La prestigiosa rivista Nature Cell Biology ha pubblicato i risultati di uno studio che
identifica in una proteina telomerica il possibile bersaglio per terapie contro
i tumori. La parte terminale del DNA è molto instabile: si degrada chimicamente
ed è soggetta a ricombinazioni più frequenti del resto della molecola.
La
funzione dei telomeri è quella di impedire all’elica di sfibrarsi e per la loro
funzione possono essere considerati come l’orologio biologico della cellula.
Si
accorciano costantemente a ogni duplicazione finché, divenuti criticamente
corti, inducono un blocco della duplicazione e avviano la cellula verso un
processo di senescenza.
Mentre le cellule sane ricorrono l’invecchiamento
cellulare, quelle tumorali impiegano un sistema diverso: attivano la telomerasi. L’espressione di questo
enzima è repressa nelle cellule somatiche a contrario delle cellule germinali e
staminali che possiedono una regolazione specie-specifica. La riattivazione
della telomerasi in cellule in cui normalmente è repressa porta a trasformazioni
neoplastiche dovute a un incontrollata aggiunta di sequenze telomeriche. Assente quindi nelle cellule somatiche ma attiva, però, nell'80%
di quelle tumorali. “Il gruppo da
me coordinato – spiega Annamaria Biroccio del laboratorio di Chemioterapia
Sperimentale del Regina Elena - studia i telomeri e i suoi componenti,
telomerasi e proteine telomeriche, quali potenziali bersagli terapeutici per il
trattamento dei tumori umani.”
L’attenzione dell’équipe di Birocco si è soffermata
sul complesso proteico Shelterin.
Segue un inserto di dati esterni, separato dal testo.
(* ===== verification/FleetProbeClaims.v ===== *)
(** * What a probe guarantees

    A probe stores what the registered Agent said about itself, in the revision
    it was asked for; it says truthfully whether anything was sent; and a known
    identity conflict stops every further probe. *)

From stdpp Require Import base tactics list gmap strings.
From Stdlib Require Import ZArith Lia Ascii.
From S2P Require Import Prelude Text Sql Models Schema JobValidation MutationFence.
From S2P Require Import EnrollmentJournal ManagerRegistry RemovalJournal Samples Lifecycle RegistryClaims TargetPolicy AgentClient FleetStatus FleetProbes.

Local Open Scope probe_scope.

(** ** The effects *)
Lemma pr_bind_inr {A B} (m : Probe A) (k : A -> Probe B) w b w' :
  pr_bind m k w = (inr b, w') -> exists a w1, m w = (inr a, w1) /\ k a w1 = (inr b, w').
Proof. unfold pr_bind. destruct (m w) as [[e|a] w1]; [done|eauto]. Qed.

Lemma pr_bind_inl {A B} (m : Probe A) (k : A -> Probe B) w e w' :
  pr_bind m k w = (inl e, w') -> m w = (inl e, w') \/ exists a w1, m w = (inr a, w1) /\ k a w1 = (inl e, w').
Proof. unfold pr_bind. destruct (m w) as [[e'|a] w1]; [intros [= -> ->]; auto|eauto]. Qed.

Lemma pr_ret_inr {A} (a : A) w r w' : pr_ret a w = (inr r, w') -> r = a /\ w' = w.
Proof. by intros [= -> ->]. Qed.

Ltac pr_step := match goal with
  | H : pr_bind _ _ _ = (inr _, _) |- _ => apply pr_bind_inr in H as (? & ? & ? & H)
  | H : pr_reads _ _ = (inr _, _) |- _ => injection H as <- <-
  | H : pr_ret _ _ = (inr _, _) |- _ => apply pr_ret_inr in H as [? ?]; simplify_eq
  | H : pr_raise _ _ = (inr _, _) |- _ => discriminate H
  | H : get_dispatch _ = (inr _, _) |- _ => injection H as <- <-
  end.
Ltac pr_inv := repeat pr_step.

(** ** Stored statuses *)
Lemma update_many_one s db db' :
  update_many_if_target_revisions [s] db = (inr true, db') ->
  db' = db <| agent_status := <[status_agent_id s := s]> (agent_status db) |> /\
  exists a, agents db !! status_agent_id s = Some a /\ agent_revision a = status_target_revision s.
Proof.
  unfold update_many_if_target_revisions, checked.
  do 3 (match goal with |- context [require ?b] => destruct (require b); [done|] end).
  unfold write, tx_bind, reads. destruct (forallb (observation_current db) [s]) eqn:Ec; [|by intros [= ]].
  cbn in Ec. rewrite andb_true_r in Ec. cbn [upsert_all]. unfold tx_bind, tx_ret.
  destruct (upsert_status s db) as [e|[[] db1]] eqn:Eu; [done|]. intros [= <-].
  unfold upsert_status in Eu. db_inv. split; [done|].
  unfold observation_current in Ec. destruct (agents db !! status_agent_id s) as [a|]; [|done].
  apply andb_true_iff in Ec as [Er _]. apply Z.eqb_eq in Er. eauto.
Qed.

(** [s] is what the database and the published table hold of its Agent, whose
    registered revision it is about. *)
Definition stored_now (id : string) (s : AgentStatus) (w : ProbeWorld) : Prop :=
  status_agent_id s = id /\ agent_status (pw_db w) !! id = Some s /\ pw_published w !! id = Some s /\
  exists a, agents (pw_db w) !! id = Some a /\ status_target_revision s = agent_revision a.

Lemma store_status_inr s rev d w u w' :
  store_status s rev d w = (inr u, w') ->
  stored_now (status_agent_id s) s w' /\ agents (pw_db w') = agents (pw_db w) /\
  pw_sent w' = pw_sent w /\ pw_dispatch w' = pw_dispatch w.
Proof.
  unfold store_status. intros H. pr_inv. destruct x; [|pr_inv].
  unfold pr_method in H0. destruct (update_if_target_revision s rev (pw_db w)) as [[e|b] db] eqn:E; [done|].
  injection H0 as -> <-. injection H as <- <-. cbn. unfold update_if_target_revision, checked in E.
  match goal with E : context [require ?b] |- _ => destruct (require b); [done|] end.
  apply update_many_one in E as (-> & a & Ha & Hr). cbn.
  split_and!; [|done..]. unfold stored_now. cbn. rewrite !lookup_insert_eq. eauto 10.
Qed.

Section Probes.
Context `{PythonIp} `{UrlLib} `{IsoTime} (self : FleetProbeService) (resolver : Resolver) (http : Http).
Context (read_credential : string -> option string) (probe_legacy : string -> option AgentObservation).
Context (other : nat -> DB -> DB).

(** A status that tells of a failure, or of an Agent of the first version. *)
Definition not_verified (now : time) (s : AgentStatus) : Prop :=
  status_observed_at s = Some now /\
  (status_connection_status s = "unavailable" \/
   status_connection_status s = "degraded" /\ status_last_error_code s = Some "legacy_identity_unavailable").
Tre componenti di questo complesso, TRF1,
TRF2 e POT1 riconoscono in maniera specifica la sequenza TTAGGG impedendo alla
telomerasi di accedere al DNA, salvaguardando così l'integrità dei telomeri.
“La novità
dello studio – prosegue Biroccio - è legata al meccanismo d’azione attraverso
cui TRF2 modula la tumorigenicità.
Abbiamo dimostrato che l’inibizione di TRF2 è in grado di bloccare la crescita
tumorale, non attraverso meccanismi intrinseci legati alla disfunzione del telomero
(attivazione di apoptosi o induzione di senescenza), ma attivando le difese
immunitarie e in particolare le cellule natural
killer. Pertanto TRF2 può avere funzioni non-telomeriche implicate nella
tumorigenesi ed essere un importante bersaglio molecolare per terapie
antitumorali.”
Lo studio multidisciplinare ha visto la collaborazione del gruppo di Carlo Leonetti sempre
Regina Elena e di Antonella Stoppacciaro
dell’Università di Roma.
“Questo studio – sottolinea Ruggero De Maria,
Direttore Scientifico dell’IRE - è un chiaro esempio di come la ricerca di base
possa fornire informazioni preziose per la conoscenza dei meccanismi
responsabili di importanti patologie, contribuendo in modo decisivo al
miglioramento delle strategie terapeutiche.”
La ricerca è stata possibile grazie
ai fondi messi a disposizione dall’AIRC.